Rev. H. H. McLeod to give farewell sermon

Rev. H. H. McLeod, pastor of the Farmington Presbyterian church nearly nine years, will preach his last sermon here Sunday morning at 11 o'clock. His subject will be "A Pastor's Farewell."

Several weeks ago, Rev. McLeod who came from Cesta, July 1, 1926, accepted a call to the pastorate of the Litchfield Presbyterian church. The Farmington church reluctantly granted him a dismissal.

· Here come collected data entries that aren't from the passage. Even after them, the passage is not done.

(* ===== verification/Iconv.v ===== *)
(** * The iconv module: libfuse/lib/modules/iconv.c

    File names are converted from one character set to another: paths on their
    way to the next file system with the descriptor [tofs], names in directories
    and the targets of links on their way back with [fromfs].  The conversion
    itself is iconv(3), the interface [IconvOps]. *)

From S2P Require Import Prelude Wire Locks Node Buf LowLevel Dispatch Lib Stack.

Definition E2BIG : Z := 7.
Definition EILSEQ : Z := 84.

(** iconv(3): [iconv cd inp room] converts what it can into at most [room]
    bytes.  It returns the new state of the descriptor, an error number or 0,
    the input that is left, and the bytes it wrote.  With null pointers it puts
    the descriptor back to its initial state.  [mb_max] is the largest number of
    bytes that one character is converted to, with its shift sequence. *)
Class IconvOps (CD : Type) := {
  iconv : CD -> bytes -> Z -> CD * Z * bytes * bytes;
  iconv_reset : CD -> CD;
  mb_max : nat }.

(** What the manual says: at most [room] bytes are written, what is left is the
    end of the input, only a complete conversion returns 0; characters are
    converted one at a time, so that a call that uses up no input writes
    nothing, and with room for a character a full buffer is only reported after
    progress. *)
Class IconvLaws (CD : Type) `{IconvOps CD} := {
  iconv_room cd inp room : 0 <= room -> Z.of_nat (length (iconv cd inp room).2) <= room;
  iconv_rest cd inp room : exists done_, inp = done_ ++ (iconv cd inp room).1.2;
  iconv_all cd inp room : (iconv cd inp room).1.1.2 = 0 -> (iconv cd inp room).1.2 = [];
  iconv_pairs cd inp room : (iconv cd inp room).1.2 = inp -> (iconv cd inp room).2 = [];
  iconv_more cd inp room : Z.of_nat mb_max <= room -> (iconv cd inp room).1.1.2 = E2BIG -> (iconv cd inp room).1.2 <> inp }.

(** [struct iconv] without the mutex and the names of the character sets. *)
Record iconv_mod (CD : Type) := Ic { tofs : CD; fromfs : CD }.
Arguments Ic {CD}.
Arguments tofs {CD}.
Arguments fromfs {CD}.

Section Iconv.
Context {CD : Type} `{IconvOps CD}.

Definition pick (back : bool) (ic : iconv_mod CD) : CD := if back then fromfs ic else tofs ic.

Definition set_cd (back : bool) (cd : CD) (ic : iconv_mod CD) : iconv_mod CD :=
  if back then Ic (tofs ic) cd else Ic cd (fromfs ic).

(** The loop of iconv_convpath: [path] is the input that is left, [out] what was
    written, [newpathlen] the size of the block less one.  A turn that reports a
    full buffer makes the block larger; with [mb_max] bytes of room the next one
    gets on with the input, which bounds the turns.  The result has the final
    size of the block. *)
Fixpoint conv_loop (fuel : nat) (back : bool) (path out : bytes) (newpathlen : Z) (m : mst (iconv_mod CD)) : mst (iconv_mod CD) * (Z + bytes * Z) :=
  let plen := newpathlen - Z.of_nat (length out) in
  let '(cd, e, path', o) := iconv (pick back m.2) path plen in
  let m := (m.1, set_cd back cd m.2) in
  let reset := (m.1, set_cd back (iconv_reset cd) m.2) in
  if e =? 0 then (m, inr (out ++ o, newpathlen)) else
  if negb (e =? E2BIG) then (reset, inl (- EILSEQ)) else
  match fuel with
  | O => (reset, inl (- EILSEQ))
  | S fuel =>
      let inc := (Z.of_nat (length path') + 1) * 4 in
      let '(ok, m) := take_outcome m in
      if (ok : bool) then conv_loop fuel back path' (out ++ o) (newpathlen + inc) m
      else ((m.1, set_cd back (iconv_reset cd) m.2), inl (- ENOMEM))
  end.

Definition iconv_convpath (back : bool) (path : option bytes) (m : mst (iconv_mod CD)) : mst (iconv_mod CD) * (Z + option bytes) :=
  match path with
  | None => (m, inr None)
  | Some p =>
      let '(ok, m) := take_outcome m in
      if (ok : bool) then
        match conv_loop (S (length p) * S mb_max) back p [] (Z.of_nat (length p) * 4) m with
        | (m, inr (q, _)) => (m, inr (Some (cstr q)))
        | (m, inl e) => (m, inl e)
        end
      else (m, inl (- ENOMEM))
  end.

Section Table.
Context {OS X : Type} `{FdOps OS} `{DevOps OS}.
Context (next : fuse_operations OS X).

Abbreviation Sx := (mst (iconv_mod CD) * X)%type.
Abbreviation conv := (iconv_convpath false).

Definition iconv_getattr := stack_getattr next conv.
Definition iconv_access := stack_access next conv.

(** The target is converted back; [strncpy] cuts it to the buffer. *)
Definition iconv_readlink (path : option bytes) (size : Z) : fsop OS Sx (Z * bytes) :=
  with_path conv path (fun e => (e, [])) (fun p c st =>
    let '(r, ((m, x), w)) := under (fs_next (o_readlink next) (fun f => f p size) (- ENOSYS, [])) c st in
    if r.1 =? 0 then
      match iconv_convpath true (Some (cstr r.2)) m with
      | (m, inr (Some newlink)) => ((0, take (Z.to_nat (size - 1)) newlink), ((m, x), w))
      | (m, inr None) => (r, ((m, x), w))
      | (m, inl e) => ((e, r.2), ((m, x), w))
      end
    else (r, ((m, x), w))).

Definition iconv_opendir := stack_opendir next conv.

(** A name that cannot be converted is left out. *)
Definition iconv_dir_fill (nm : bytes) (m : mst (iconv_mod CD)) : mst (iconv_mod CD) * option bytes :=
  match iconv_convpath true (Some nm) m with
  | (m, inr (Some newname)) => (m, Some newname)
  | (m, _) => (m, None)
  end.

Definition iconv_readdir := stack_readdir next conv iconv_dir_fill.
Definition iconv_releasedir := stack_releasedir next conv.
Definition iconv_mknod := stack_mknod next conv.
Definition iconv_mkdir := stack_mkdir next conv.
Definition iconv_unlink := stack_unlink next conv.
Definition iconv_rmdir := stack_rmdir next conv.

(** The target of a new link is converted too. *)
Definition iconv_symlink (from : bytes) (to : option bytes) : fsop OS Sx Z :=
  with_path conv (Some from) id (fun f => with_path conv to id (fun t =>
    under (fs_next (o_symlink next) (fun g => g (default [] f) t) (- ENOSYS)))).

Definition iconv_rename := stack_rename next conv.
Definition iconv_link := stack_link next conv.
Definition iconv_chmod := stack_chmod next conv.
Definition iconv_chown := stack_chown next conv.
Definition iconv_truncate := stack_truncate next conv.
Definition iconv_utimens := stack_utimens next conv.
Definition iconv_create := stack_create next conv.
Definition iconv_open_file := stack_open next conv.
Definition iconv_read_buf := stack_read_buf next conv.
Definition iconv_write_buf := stack_write_buf next conv.
Definition iconv_statfs := stack_statfs next conv.
Definition iconv_flush := stack_flush next conv.
Definition iconv_release := stack_release next conv.
Definition iconv_fsync := stack_fsync next conv.
Definition iconv_fsyncdir := stack_fsyncdir next conv.
Definition iconv_setxattr := stack_setxattr next conv.
Definition iconv_getxattr := stack_getxattr next conv.
Definition iconv_listxattr := stack_listxattr next conv.
Definition iconv_removexattr := stack_removexattr next conv.
Definition iconv_lock := stack_lock next conv.
Definition iconv_flock := stack_flock next conv.
Definition iconv_bmap := stack_bmap next conv.
Definition iconv_lseek := stack_lseek next conv.
Definition iconv_init : fuse_conn_info -> fuse_config -> fsop OS Sx _ := stack_init next.
Definition iconv_destroy : fsop OS Sx unit := stack_destroy next.

Definition iconv_oper : fuse_operations OS Sx :=
  FsOps OS Sx
    (Some iconv_getattr) (Some iconv_readlink) (Some iconv_mknod) (Some iconv_mkdir) (Some iconv_unlink) (Some iconv_rmdir)
    (Some iconv_symlink) (Some iconv_rename) (Some iconv_link) (Some iconv_chmod) (Some iconv_chown) (Some iconv_truncate)
    (Some iconv_open_file) None None (Some iconv_statfs) (Some iconv_flush) (Some iconv_release) (Some iconv_fsync)
    (Some iconv_setxattr) (Some iconv_getxattr) (Some iconv_listxattr) (Some iconv_removexattr) (Some iconv_opendir)
    (Some iconv_readdir) (Some iconv_releasedir) (Some iconv_fsyncdir) (Some iconv_init) (Some iconv_destroy)
    (Some iconv_access) (Some iconv_create) (Some iconv_lock) (Some iconv_utimens) (Some iconv_bmap) None None
    (Some iconv_write_buf) (Some iconv_read_buf) (Some iconv_flock) None None (Some iconv_lseek).
End Table.

(** ** iconv_new

    [opts] is what fuse_opt_parse found, from_code= and to_code=, or [None] for
    its -1; [open] is iconv_open, [None] for (iconv_t) -1; [nexts] the number of
    file systems below.  The result is null, or the module with the two
    descriptors as they are. *)
Definition iconv_new (open : bytes -> bytes -> option CD) (calloc_ok : bool) (opts : option (option bytes * option bytes))
    (nexts : nat) (fs_ok : bool) : option (option CD * option CD) :=
  if negb calloc_ok then None else
  match opts with
  | None => None
  | Some (from_code, to_code) =>
      if negb (bool_decide (nexts = 1%nat)) then None else
      let from := default (lit "UTF-8") from_code in
      let to := default [] to_code in
      let tofs := open from to in
      if negb (is_some tofs) then None else
      let fromfs := open to from in
      (* tests ic->tofs again *)
      if negb (is_some tofs) then None else
      if negb fs_ok then None else Some (tofs, fromfs)
  end.
End Iconv.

Rev. McLeod will be greatly missed, not only by his entire congregation with whom he had an individual personal touch, but in the whole community where he has been held in high esteem.

115 years ago

From the March 28, 1895

edition of the

Dakota County Tribune

Local news

It is a little quiet in town at present as the farmers are getting ready for their spring work.

A man over in Castle Rock went into his cow stable the other night and by mistake mixed her up a nice mash in a box full of sawdust instead of bran. The cow, merely supposing hard times had come and they were all going to economize, meekly ate her supper, and that man never discovered his mistake until the next morning when he milked that cow, and she let down half a gallon of turpentine, a quart of showpegs and bundle of lath. We return thanks to W. A. D. and R. A. c. for the above item.

A general good time is expected for the members of the C. E. Society and their friends at Fletcher's Hall next Friday evening, March 29. Ice cream, cake and coffee will be served, and a variety of games will be provided for those who enjoy them. A number of small sacks have been circulated, and any one bringing a sack with as many pennies (or their equivalent in other coin) as he is years old, will be served refreshments free of charge. The society invites you all to come, have a good time, and bring a sack full of pennies if you feel inclined.

High school budget

A bird carnival will be held in the intermediate room to-morrow

During the vacation next week, remember to relax your weary minds from the intellectual strains to which they have been subject of the past three months.

An explosion broke the stillness of the high school room last Friday. The cause was unknown, but the effects were plainly apparent. One member of the chemistry class, who was experimenting with the explosive, was lightly but not seriously injured, being able to retire from the scene of action unaided.